Generally, it is unwise (at best) to not use a CPAN module when it exists and conforms to what you want to do. That being said... If you're trying to do a web spider, why don't you save yourself some time and use LWP::RobotUA along with use HTML::TokeParser or use HTML::Parser (my personal favorite) as other monks suggested?

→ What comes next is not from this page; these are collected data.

(** * deep-listening, workbook 3: feature extraction for the UrbanSound8K CNN

    A shallow embedding of the Python 2 code of
    [3-us8k-cnn-extract-train.ipynb]: the window generator [windows], the
    extractors [extract_features] and [extract_feature_array], the label
    encoder [one_hot_encode], the fold persistence [save_folds] and
    [load_folds], and the fold rotation of the training loop.

    Python integers are [Z]; [a / b] on integers is Python 2's floor
    division, which is [Z.div] for a positive divisor.  numpy arrays are kept
    as a list of rows along axis 0, each row holding its elements in C order,
    together with the shape of one row.  Floating-point values are never
    computed on by this code, only moved around, so their type is a
    parameter [F]; the librosa kernels are parameters as well. *)

From Stdlib Require Import ZArith List Lia String Ascii Bool.
From stdpp Require Import base numbers list strings gmap pretty sorting.

Local Open Scope Z_scope.

(** ** Outcomes of running a piece of the notebook *)

(** The exceptions that the modelled code can raise. [DecodeError] stands for
    whatever [librosa.load] raises on a file it cannot read. *)
Inductive exn : Set :=
  | IndexError
  | ValueError
  | IOError
  | UnboundLocalError
  | DecodeError.

(** A run either returns a value, raises, or is still running when the fuel
    of the model is used up ([OutOfFuel]). *)
Inductive outcome (A : Type) : Type :=
  | Done (a : A)
  | Raise (e : exn)
  | OutOfFuel.
Arguments Done {A} a.
Arguments Raise {A} e.
Arguments OutOfFuel {A}.

Global Instance outcome_ret : MRet outcome := @Done.
Global Instance outcome_bind : MBind outcome := λ A B f m,
  match m with
  | Done a => f a
  | Raise e => Raise e
  | OutOfFuel => OutOfFuel
  end.
Global Instance outcome_fmap : FMap outcome := λ A B f m,
  match m with
  | Done a => Done (f a)
  | Raise e => Raise e
  | OutOfFuel => OutOfFuel
  end.

Definition returns {A} (m : outcome A) : Prop := ∃ a, m = Done a.

(** ** Python and numpy primitives *)

Module Py.

(** [len(x)] as a Python integer. *)
Definition len {A} (l : list A) : Z := Z.of_nat (length l).

(** A slice bound, as Python resolves it against a sequence of length [n]:
    a negative bound counts from the end, and every bound is clamped to
    [0..n]. *)
Definition slice_bound (n i : Z) : Z :=
  if i <? 0 then Z.max (i + n) 0 else Z.min i n.

(** [l[start:stop]] *)
Definition slice {A} (l : list A) (start stop : Z) : list A :=
  let a := slice_bound (len l) start in
  let b := slice_bound (len l) stop in
  take (Z.to_nat (b - a)) (drop (Z.to_nat a) l).

(** [x[i]] on a Python list. *)
Definition getitem {A} (l : list A) (i : nat) : outcome A :=
  match l !! i with
  | Some x => Done x
  | None => Raise IndexError
  end.

(** [s.split(sep)] for a non-empty separator: the pieces between the
    non-overlapping occurrences of [sep], scanned from the left. [skip]
    counts the characters of a separator still to be passed over and [cur]
    is the piece being collected. *)
Fixpoint split_go (sep s : string) (skip : nat) (cur : string) : list string :=
  match s with
  | EmptyString => [cur]
  | String c s' =>
      match skip with
      | S k => split_go sep s' k cur
      | O =>
          if String.prefix sep s
          then cur :: split_go sep s' (String.length sep - 1) EmptyString
          else split_go sep s' 0 (cur +:+ String c EmptyString)
      end
  end.

Definition split (s sep : string) : list string := split_go sep s 0 EmptyString.

(** [sep in s] *)
Fixpoint contains (sep s : string) : bool :=
  String.prefix sep s ||
  match s with
  | EmptyString => false
  | String _ s' => contains sep s'
  end.

(** [os.path.join(a, b)] on POSIX paths. *)
Definition path_join (a b : string) : string :=
  if String.prefix "/" b then b
  else if String.eqb a "" then b
  else if String.eqb (String.substring (String.length a - 1) 1 a) "/" then a +:+ b
  else a +:+ "/" +:+ b.

(** [str(k)] on an integer. *)
Definition str (k : Z) : string := pretty k.

End Py.

(** ** The window generator

<<
def windows(data, window_size):
    start = 0
    while start < len(data):
        yield start, start + window_size
        start += (window_size / 2)
>>  *)

Module Windower.

(** One resumption of the generator suspended with local [start]: it
    either yields a pair and suspends again with the advanced [start], or
    leaves the loop and is exhausted. *)
Definition windows_next {A} (data : list A) (window_size start : Z)
  : option ((Z * Z) * Z) :=
  if start <? Py.len data
  then Some ((start, start + window_size), start + window_size / 2)
  else None.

Writing this task (extracting links to follow and analyzing the <META> tags) with HTML::Parser is a matter of a few lines. LWP already allows you to get the HTML. According to recipe 20.3 in The Perl Cookbook, you could also use HTML::LinkExtor to extract the links as this code shows (copied verbatim):
use HTML::LinkExtor;
$parser = HTML::LinkExtor->new(undef, $base_url);
$parser->parse_file($filename);
@links = $parser->links;
foreach $linkarray (@links) {
my @element = @$linkarray;
my $elt_type = shift @element; # element type
# possibly test whether this is an element we're interested in
while (@element) {
# extract the next attribute and its value
my ($attr_name, $attr_value) = splice(@element, 0, 2);
# ... do something with them ...
}
}
However, in any case I've needed to do this, I also have needed to parse the HTML, so I've always used HTML::Parser for that too.
Hope this all helps a bit. Feel free to ask further questions.
Best regards
-lem, but some call me fokat |